*Problem requirements*: The records below hold a stretch from the line with "Inductive exn : Type" through the line with "loop_trace body rest st'"; return exactly those lines, ends included, and nothing more.

Recorded data:
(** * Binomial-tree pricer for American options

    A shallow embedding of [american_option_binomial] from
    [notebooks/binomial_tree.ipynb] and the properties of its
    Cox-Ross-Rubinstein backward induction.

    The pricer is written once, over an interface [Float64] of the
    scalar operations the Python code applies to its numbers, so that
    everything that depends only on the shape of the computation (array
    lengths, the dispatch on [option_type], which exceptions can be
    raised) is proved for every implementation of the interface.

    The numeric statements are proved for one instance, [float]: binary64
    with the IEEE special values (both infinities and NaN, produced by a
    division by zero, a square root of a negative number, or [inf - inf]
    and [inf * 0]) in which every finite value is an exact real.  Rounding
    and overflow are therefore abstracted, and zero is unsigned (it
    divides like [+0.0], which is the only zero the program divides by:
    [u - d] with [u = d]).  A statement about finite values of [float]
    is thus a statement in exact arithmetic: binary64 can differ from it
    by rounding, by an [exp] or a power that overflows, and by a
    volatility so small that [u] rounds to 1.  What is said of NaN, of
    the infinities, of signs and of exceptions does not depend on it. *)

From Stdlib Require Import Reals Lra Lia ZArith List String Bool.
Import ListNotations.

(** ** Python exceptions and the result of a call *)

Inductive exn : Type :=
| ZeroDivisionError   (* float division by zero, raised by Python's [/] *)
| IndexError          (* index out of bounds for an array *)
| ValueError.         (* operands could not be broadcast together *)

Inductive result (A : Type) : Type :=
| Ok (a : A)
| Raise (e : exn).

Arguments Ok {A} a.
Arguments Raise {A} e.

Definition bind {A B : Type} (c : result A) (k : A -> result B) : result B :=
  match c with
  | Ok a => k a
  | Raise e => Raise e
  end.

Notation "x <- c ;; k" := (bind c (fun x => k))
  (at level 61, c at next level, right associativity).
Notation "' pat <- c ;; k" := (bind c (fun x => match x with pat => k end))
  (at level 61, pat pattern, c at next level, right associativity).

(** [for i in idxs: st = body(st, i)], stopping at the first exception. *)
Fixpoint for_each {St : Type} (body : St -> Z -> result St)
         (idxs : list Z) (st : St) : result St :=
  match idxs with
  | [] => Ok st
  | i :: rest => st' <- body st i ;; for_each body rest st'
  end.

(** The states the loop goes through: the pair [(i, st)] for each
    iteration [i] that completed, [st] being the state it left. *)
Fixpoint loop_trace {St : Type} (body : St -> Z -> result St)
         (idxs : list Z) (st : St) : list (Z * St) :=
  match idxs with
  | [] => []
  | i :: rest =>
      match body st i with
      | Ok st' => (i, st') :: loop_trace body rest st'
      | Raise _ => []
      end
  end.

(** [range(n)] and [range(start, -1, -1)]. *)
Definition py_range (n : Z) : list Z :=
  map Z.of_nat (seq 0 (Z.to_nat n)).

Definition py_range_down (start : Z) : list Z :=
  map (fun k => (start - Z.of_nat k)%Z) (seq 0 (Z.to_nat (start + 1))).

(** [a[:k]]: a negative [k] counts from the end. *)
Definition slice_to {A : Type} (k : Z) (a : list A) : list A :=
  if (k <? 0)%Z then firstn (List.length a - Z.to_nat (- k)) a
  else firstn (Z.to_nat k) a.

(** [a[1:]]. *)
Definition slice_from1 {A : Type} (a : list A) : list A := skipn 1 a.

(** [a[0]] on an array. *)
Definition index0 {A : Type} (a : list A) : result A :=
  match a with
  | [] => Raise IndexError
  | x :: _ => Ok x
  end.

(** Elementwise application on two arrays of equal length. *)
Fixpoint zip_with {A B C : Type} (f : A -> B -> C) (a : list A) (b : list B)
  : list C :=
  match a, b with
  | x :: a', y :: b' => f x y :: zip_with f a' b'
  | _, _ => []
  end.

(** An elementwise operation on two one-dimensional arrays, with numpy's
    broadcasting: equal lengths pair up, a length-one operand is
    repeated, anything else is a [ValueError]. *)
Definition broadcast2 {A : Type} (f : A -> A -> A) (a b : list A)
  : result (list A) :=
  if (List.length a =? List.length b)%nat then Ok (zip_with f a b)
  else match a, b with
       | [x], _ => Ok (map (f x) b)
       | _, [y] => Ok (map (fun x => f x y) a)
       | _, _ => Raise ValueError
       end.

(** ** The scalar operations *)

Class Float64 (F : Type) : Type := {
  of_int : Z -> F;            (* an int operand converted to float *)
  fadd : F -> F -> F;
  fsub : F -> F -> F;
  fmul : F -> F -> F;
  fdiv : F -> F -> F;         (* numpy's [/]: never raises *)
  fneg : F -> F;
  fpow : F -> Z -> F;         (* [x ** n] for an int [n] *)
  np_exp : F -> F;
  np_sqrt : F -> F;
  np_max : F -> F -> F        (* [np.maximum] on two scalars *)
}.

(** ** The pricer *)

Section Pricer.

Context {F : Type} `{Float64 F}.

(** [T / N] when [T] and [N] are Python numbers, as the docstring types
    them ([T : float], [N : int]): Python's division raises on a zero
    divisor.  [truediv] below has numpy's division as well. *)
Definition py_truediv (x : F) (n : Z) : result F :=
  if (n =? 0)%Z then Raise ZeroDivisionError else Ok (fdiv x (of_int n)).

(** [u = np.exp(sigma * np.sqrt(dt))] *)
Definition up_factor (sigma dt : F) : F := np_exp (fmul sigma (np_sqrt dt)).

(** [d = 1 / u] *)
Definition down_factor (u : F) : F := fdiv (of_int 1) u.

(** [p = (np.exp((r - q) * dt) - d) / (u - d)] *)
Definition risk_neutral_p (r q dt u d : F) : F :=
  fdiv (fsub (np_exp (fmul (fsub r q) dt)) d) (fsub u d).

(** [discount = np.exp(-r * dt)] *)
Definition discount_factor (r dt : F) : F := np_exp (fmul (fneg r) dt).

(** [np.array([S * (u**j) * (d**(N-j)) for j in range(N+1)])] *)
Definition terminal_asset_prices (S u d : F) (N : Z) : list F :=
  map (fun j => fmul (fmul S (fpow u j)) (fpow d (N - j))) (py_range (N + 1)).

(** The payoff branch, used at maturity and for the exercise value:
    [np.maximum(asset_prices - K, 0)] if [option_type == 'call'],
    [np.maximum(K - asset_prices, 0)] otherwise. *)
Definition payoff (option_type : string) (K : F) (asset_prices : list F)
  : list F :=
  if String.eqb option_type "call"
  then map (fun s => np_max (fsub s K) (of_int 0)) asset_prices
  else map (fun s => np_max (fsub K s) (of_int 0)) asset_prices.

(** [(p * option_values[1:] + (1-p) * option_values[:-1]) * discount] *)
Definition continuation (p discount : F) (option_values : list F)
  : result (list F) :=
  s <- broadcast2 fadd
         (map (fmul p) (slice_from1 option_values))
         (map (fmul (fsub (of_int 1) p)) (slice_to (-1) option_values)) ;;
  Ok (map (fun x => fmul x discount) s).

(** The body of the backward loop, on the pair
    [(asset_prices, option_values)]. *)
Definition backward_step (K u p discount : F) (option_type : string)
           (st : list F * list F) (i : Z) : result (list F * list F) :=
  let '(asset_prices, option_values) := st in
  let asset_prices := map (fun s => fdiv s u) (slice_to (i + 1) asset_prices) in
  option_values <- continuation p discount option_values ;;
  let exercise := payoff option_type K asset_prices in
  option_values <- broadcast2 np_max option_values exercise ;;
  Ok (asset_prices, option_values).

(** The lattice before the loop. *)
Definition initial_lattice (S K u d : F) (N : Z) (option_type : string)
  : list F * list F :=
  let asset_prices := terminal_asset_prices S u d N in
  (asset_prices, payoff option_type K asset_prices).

*Answer area*:
Inductive exn : Type :=
| ZeroDivisionError   (* float division by zero, raised by Python's [/] *)
| IndexError          (* index out of bounds for an array *)
| ValueError.         (* operands could not be broadcast together *)

Inductive result (A : Type) : Type :=
| Ok (a : A)
| Raise (e : exn).

Arguments Ok {A} a.
Arguments Raise {A} e.

Definition bind {A B : Type} (c : result A) (k : A -> result B) : result B :=
  match c with
  | Ok a => k a
  | Raise e => Raise e
  end.

Notation "x <- c ;; k" := (bind c (fun x => k))
  (at level 61, c at next level, right associativity).
Notation "' pat <- c ;; k" := (bind c (fun x => match x with pat => k end))
  (at level 61, pat pattern, c at next level, right associativity).

(** [for i in idxs: st = body(st, i)], stopping at the first exception. *)
Fixpoint for_each {St : Type} (body : St -> Z -> result St)
         (idxs : list Z) (st : St) : result St :=
  match idxs with
  | [] => Ok st
  | i :: rest => st' <- body st i ;; for_each body rest st'
  end.

(** The states the loop goes through: the pair [(i, st)] for each
    iteration [i] that completed, [st] being the state it left. *)
Fixpoint loop_trace {St : Type} (body : St -> Z -> result St)
         (idxs : list Z) (st : St) : list (Z * St) :=
  match idxs with
  | [] => []
  | i :: rest =>
      match body st i with
      | Ok st' => (i, st') :: loop_trace body rest st'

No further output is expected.